▶ WORK TO BE COMPLETED: Working from the records below, repeat exactly the lines starting at the line that contains "there hand out" and ending at the line that contains "(** ** The six", inclusive.

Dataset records
* * * * *

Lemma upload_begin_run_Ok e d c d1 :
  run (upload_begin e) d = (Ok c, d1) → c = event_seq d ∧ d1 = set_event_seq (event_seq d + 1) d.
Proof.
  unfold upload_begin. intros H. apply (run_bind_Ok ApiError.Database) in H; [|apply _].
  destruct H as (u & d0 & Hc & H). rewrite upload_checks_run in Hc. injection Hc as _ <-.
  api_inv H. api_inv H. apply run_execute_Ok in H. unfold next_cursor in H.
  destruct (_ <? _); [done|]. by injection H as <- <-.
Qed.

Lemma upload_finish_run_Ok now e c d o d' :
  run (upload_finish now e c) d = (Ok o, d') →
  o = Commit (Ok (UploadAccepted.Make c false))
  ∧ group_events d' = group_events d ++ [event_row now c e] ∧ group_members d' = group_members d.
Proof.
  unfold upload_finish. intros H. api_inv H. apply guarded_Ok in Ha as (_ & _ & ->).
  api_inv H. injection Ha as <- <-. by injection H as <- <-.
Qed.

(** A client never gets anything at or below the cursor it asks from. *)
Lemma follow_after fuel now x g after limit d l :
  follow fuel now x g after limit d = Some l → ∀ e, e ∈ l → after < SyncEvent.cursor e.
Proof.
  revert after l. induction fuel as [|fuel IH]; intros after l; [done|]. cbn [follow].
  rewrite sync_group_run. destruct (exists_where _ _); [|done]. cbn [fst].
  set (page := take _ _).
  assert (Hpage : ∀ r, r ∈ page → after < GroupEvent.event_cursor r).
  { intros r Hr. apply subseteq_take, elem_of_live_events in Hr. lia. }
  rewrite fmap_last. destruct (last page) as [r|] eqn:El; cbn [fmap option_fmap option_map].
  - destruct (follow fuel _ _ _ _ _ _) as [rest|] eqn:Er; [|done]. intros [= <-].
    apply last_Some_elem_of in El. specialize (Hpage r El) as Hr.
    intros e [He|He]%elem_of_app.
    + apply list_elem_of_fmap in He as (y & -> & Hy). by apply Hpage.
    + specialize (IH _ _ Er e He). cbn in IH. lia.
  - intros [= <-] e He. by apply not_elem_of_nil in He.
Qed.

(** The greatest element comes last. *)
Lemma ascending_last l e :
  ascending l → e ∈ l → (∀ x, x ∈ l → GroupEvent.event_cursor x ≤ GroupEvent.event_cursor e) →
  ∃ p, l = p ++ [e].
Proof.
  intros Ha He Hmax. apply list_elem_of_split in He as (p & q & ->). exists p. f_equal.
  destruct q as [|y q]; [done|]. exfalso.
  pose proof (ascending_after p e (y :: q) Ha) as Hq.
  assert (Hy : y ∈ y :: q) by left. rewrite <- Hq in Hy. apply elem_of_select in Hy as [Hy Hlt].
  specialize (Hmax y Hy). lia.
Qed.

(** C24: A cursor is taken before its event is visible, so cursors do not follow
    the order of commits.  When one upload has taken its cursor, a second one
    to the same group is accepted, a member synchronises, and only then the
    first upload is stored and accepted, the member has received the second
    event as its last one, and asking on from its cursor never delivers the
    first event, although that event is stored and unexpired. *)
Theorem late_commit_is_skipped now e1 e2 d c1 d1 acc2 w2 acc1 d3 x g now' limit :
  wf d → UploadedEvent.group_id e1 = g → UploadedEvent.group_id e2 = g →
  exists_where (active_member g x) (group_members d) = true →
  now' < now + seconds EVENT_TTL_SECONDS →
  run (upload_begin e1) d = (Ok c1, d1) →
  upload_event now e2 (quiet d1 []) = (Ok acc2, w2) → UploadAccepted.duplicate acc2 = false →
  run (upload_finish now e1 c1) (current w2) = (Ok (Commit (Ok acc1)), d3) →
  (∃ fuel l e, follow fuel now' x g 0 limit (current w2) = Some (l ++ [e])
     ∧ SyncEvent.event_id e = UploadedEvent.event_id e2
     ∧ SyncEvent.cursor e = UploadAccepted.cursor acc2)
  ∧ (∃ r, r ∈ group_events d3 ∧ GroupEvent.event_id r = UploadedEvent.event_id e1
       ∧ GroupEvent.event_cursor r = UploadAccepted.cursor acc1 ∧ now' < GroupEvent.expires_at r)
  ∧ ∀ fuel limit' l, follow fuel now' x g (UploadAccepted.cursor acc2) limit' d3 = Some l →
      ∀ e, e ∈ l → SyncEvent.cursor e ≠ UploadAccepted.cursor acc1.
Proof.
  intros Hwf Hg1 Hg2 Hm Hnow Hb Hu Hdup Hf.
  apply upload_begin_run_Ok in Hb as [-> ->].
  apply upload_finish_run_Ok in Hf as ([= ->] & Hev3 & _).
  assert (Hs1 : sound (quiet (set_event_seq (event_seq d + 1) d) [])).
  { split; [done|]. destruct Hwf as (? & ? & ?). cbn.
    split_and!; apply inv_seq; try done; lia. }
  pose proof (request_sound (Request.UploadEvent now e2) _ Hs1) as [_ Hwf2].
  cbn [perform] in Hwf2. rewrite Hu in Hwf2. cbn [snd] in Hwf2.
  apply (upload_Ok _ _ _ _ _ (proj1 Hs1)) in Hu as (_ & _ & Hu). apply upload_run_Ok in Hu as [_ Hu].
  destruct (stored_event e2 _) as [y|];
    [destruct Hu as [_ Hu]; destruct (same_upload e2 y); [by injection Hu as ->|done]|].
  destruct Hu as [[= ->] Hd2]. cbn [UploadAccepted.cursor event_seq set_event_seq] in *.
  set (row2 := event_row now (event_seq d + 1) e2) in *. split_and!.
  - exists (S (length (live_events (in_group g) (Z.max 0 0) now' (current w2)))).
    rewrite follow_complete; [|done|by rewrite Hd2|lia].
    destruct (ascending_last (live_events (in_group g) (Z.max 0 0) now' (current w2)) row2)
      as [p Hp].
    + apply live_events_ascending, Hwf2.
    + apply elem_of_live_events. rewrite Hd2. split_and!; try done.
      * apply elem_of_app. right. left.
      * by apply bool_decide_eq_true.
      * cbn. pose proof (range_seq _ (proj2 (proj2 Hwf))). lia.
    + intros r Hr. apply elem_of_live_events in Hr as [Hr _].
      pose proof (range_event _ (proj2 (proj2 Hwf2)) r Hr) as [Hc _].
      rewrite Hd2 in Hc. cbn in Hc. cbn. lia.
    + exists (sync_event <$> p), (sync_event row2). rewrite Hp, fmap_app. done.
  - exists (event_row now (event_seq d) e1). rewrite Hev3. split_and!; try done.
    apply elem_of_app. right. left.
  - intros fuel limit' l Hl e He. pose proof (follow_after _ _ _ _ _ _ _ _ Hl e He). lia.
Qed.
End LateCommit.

* * * * *

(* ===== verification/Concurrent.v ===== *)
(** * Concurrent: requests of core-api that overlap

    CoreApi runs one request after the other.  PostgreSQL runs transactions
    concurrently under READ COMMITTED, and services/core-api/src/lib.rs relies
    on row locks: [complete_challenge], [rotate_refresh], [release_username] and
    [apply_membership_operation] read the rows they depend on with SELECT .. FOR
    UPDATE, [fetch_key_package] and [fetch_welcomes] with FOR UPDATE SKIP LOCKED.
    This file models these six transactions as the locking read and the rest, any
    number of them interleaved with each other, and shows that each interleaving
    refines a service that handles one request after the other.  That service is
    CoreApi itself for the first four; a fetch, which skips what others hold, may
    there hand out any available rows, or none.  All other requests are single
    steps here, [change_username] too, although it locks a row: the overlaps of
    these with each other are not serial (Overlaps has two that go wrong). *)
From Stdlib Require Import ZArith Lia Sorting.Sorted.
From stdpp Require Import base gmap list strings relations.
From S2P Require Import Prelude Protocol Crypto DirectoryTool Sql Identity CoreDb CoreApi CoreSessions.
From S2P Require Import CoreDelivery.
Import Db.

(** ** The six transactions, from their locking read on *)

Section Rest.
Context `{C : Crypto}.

* * * * *

▶ TASK OUTPUT:
    there hand out any available rows, or none.  All other requests are single
    steps here, [change_username] too, although it locks a row: the overlaps of
    these with each other are not serial (Overlaps has two that go wrong). *)
From Stdlib Require Import ZArith Lia Sorting.Sorted.
From stdpp Require Import base gmap list strings relations.
From S2P Require Import Prelude Protocol Crypto DirectoryTool Sql Identity CoreDb CoreApi CoreSessions.
From S2P Require Import CoreDelivery.
Import Db.

(** ** The six transactions, from their locking read on *)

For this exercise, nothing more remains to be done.